Exercise brief - Please output the entries below without altering a single character.

[Start of section]

(** ** The front end *)

(** The token [login] issues is accepted by the guard at the clock value
    of its issuance. *)
Lemma login_then_guard_parts w t name password user :
  keyed_by_username (fake_users_db w) ->
  fake_users_db w !! name = Some user ->
  verify_password password (hashed_password user) = true ->
  get_current_user w t
    (Jose.encode
       (Jose.mkPayload (Some (username user)) (Some (user_type user))
          (Some (t + minutes 30))) (SECRET_KEY w) ALGORITHM)
  = Return user.
Proof.
  intros Hk Hu Hv. rewrite (Hk _ _ Hu).
  rewrite (get_current_user_lookup w t _
             (Jose.mkClaims (Some name) (Some (user_type user))
                (Some (timegm (t + minutes 30))))
             name (user_type user));
    [now rewrite Hu | | reflexivity | reflexivity].
  apply decode_encode. apply validate_exp_spec. intros e [= <-].
  apply timegm_mono. unfold minutes. lia.
Qed.

Lemma initial_users_cases salt_ops salt_client name user :
  initial_users salt_ops salt_client !! name = Some user ->
  (name = "opsuser" /\ user_type user = "ops")
  \/ (name = "clientuser" /\ user_type user = "client").
Proof.
  unfold initial_users. rewrite !lookup_insert, lookup_empty.
  repeat case_decide; subst; intros [= <-]; auto.
Qed.
(** * The Zig compile-server client and its error bundle

    A shallow embedding of [src/errorBundle.ts] (the port of Zig's
    ErrorBundle), of the compile-server client [zigServe] and of the
    debug configuration provider that calls it, followed by the
    properties of the specification that concern them and by further
    properties read off the code.

    Conventions of the embedding:
    - a [Uint32Array] is a [list N]: its elements are non-negative by type;
    - a [Buffer] / [Uint8Array] is a [list byte];
    - a JavaScript number that is used as an index or a count is a [Z]
      (numbers are doubles: sums of a few 32-bit words never wrap), with
      [NaN] added where the source can produce it;
    - [undefined], the result of reading a typed array out of range, is
      [None];
    - a JavaScript string is a Rocq [string] holding the well-formed UTF-8
      encoding of the text;
    - an exception is the [Throw] case of [completion]. *)

From Stdlib Require Import ZArith List String Ascii Lia.
From Stdlib Require Strings.Byte.
From stdpp Require Import base tactics option list numbers strings pretty.

Local Open Scope Z_scope.

Abbreviation byte := Corelib.Init.Byte.byte.

(** ** The JavaScript and Node operations the sources call *)

Module Js.

(** A number: an integer or NaN. *)
Inductive number : Type :=
  | Int (z : Z)
  | NaN.

(** An element read from a typed array: a number, or [undefined]. *)
Definition value : Type := option Z.

Definition undefined : value := None.

Inductive Exception : Type :=
  | RangeError
  | TypeError.

(** The outcome of running a piece of code: it returns, or throws, or the
    model ran out of fuel (the code would still be running). *)
Inductive completion (A : Type) : Type :=
  | Normal (a : A)
  | Throw (e : Exception)
  | OutOfFuel.
Arguments Normal {A} a.
Arguments Throw {A} e.
Arguments OutOfFuel {A}.

#[global] Instance completion_ret : MRet completion := fun A a => Normal a.

#[global] Instance completion_bind : MBind completion := fun A B k c =>
  match c with
  | Normal a => k a
  | Throw e => Throw e
  | OutOfFuel => OutOfFuel
  end.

[End of section]

Exercise output -
(** ** The front end *)

(** The token [login] issues is accepted by the guard at the clock value
    of its issuance. *)
Lemma login_then_guard_parts w t name password user :
  keyed_by_username (fake_users_db w) ->
  fake_users_db w !! name = Some user ->
  verify_password password (hashed_password user) = true ->
  get_current_user w t
    (Jose.encode
       (Jose.mkPayload (Some (username user)) (Some (user_type user))
          (Some (t + minutes 30))) (SECRET_KEY w) ALGORITHM)
  = Return user.
Proof.
  intros Hk Hu Hv. rewrite (Hk _ _ Hu).
  rewrite (get_current_user_lookup w t _
             (Jose.mkClaims (Some name) (Some (user_type user))
                (Some (timegm (t + minutes 30))))
             name (user_type user));
    [now rewrite Hu | | reflexivity | reflexivity].
  apply decode_encode. apply validate_exp_spec. intros e [= <-].
  apply timegm_mono. unfold minutes. lia.
Qed.

Lemma initial_users_cases salt_ops salt_client name user :
  initial_users salt_ops salt_client !! name = Some user ->
  (name = "opsuser" /\ user_type user = "ops")
  \/ (name = "clientuser" /\ user_type user = "client").
Proof.
  unfold initial_users. rewrite !lookup_insert, lookup_empty.
  repeat case_decide; subst; intros [= <-]; auto.
Qed.
(** * The Zig compile-server client and its error bundle

    A shallow embedding of [src/errorBundle.ts] (the port of Zig's
    ErrorBundle), of the compile-server client [zigServe] and of the
    debug configuration provider that calls it, followed by the
    properties of the specification that concern them and by further
    properties read off the code.

    Conventions of the embedding:
    - a [Uint32Array] is a [list N]: its elements are non-negative by type;
    - a [Buffer] / [Uint8Array] is a [list byte];
    - a JavaScript number that is used as an index or a count is a [Z]
      (numbers are doubles: sums of a few 32-bit words never wrap), with
      [NaN] added where the source can produce it;
    - [undefined], the result of reading a typed array out of range, is
      [None];
    - a JavaScript string is a Rocq [string] holding the well-formed UTF-8
      encoding of the text;
    - an exception is the [Throw] case of [completion]. *)

From Stdlib Require Import ZArith List String Ascii Lia.
From Stdlib Require Strings.Byte.
From stdpp Require Import base tactics option list numbers strings pretty.

Local Open Scope Z_scope.

Abbreviation byte := Corelib.Init.Byte.byte.

(** ** The JavaScript and Node operations the sources call *)

Module Js.

(** A number: an integer or NaN. *)
Inductive number : Type :=
  | Int (z : Z)
  | NaN.

(** An element read from a typed array: a number, or [undefined]. *)
Definition value : Type := option Z.

Definition undefined : value := None.

Inductive Exception : Type :=
  | RangeError
  | TypeError.

(** The outcome of running a piece of code: it returns, or throws, or the
    model ran out of fuel (the code would still be running). *)
Inductive completion (A : Type) : Type :=
  | Normal (a : A)
  | Throw (e : Exception)
  | OutOfFuel.
Arguments Normal {A} a.
Arguments Throw {A} e.
Arguments OutOfFuel {A}.

#[global] Instance completion_ret : MRet completion := fun A a => Normal a.

#[global] Instance completion_bind : MBind completion := fun A B k c =>
  match c with
  | Normal a => k a
  | Throw e => Throw e
  | OutOfFuel => OutOfFuel
  end.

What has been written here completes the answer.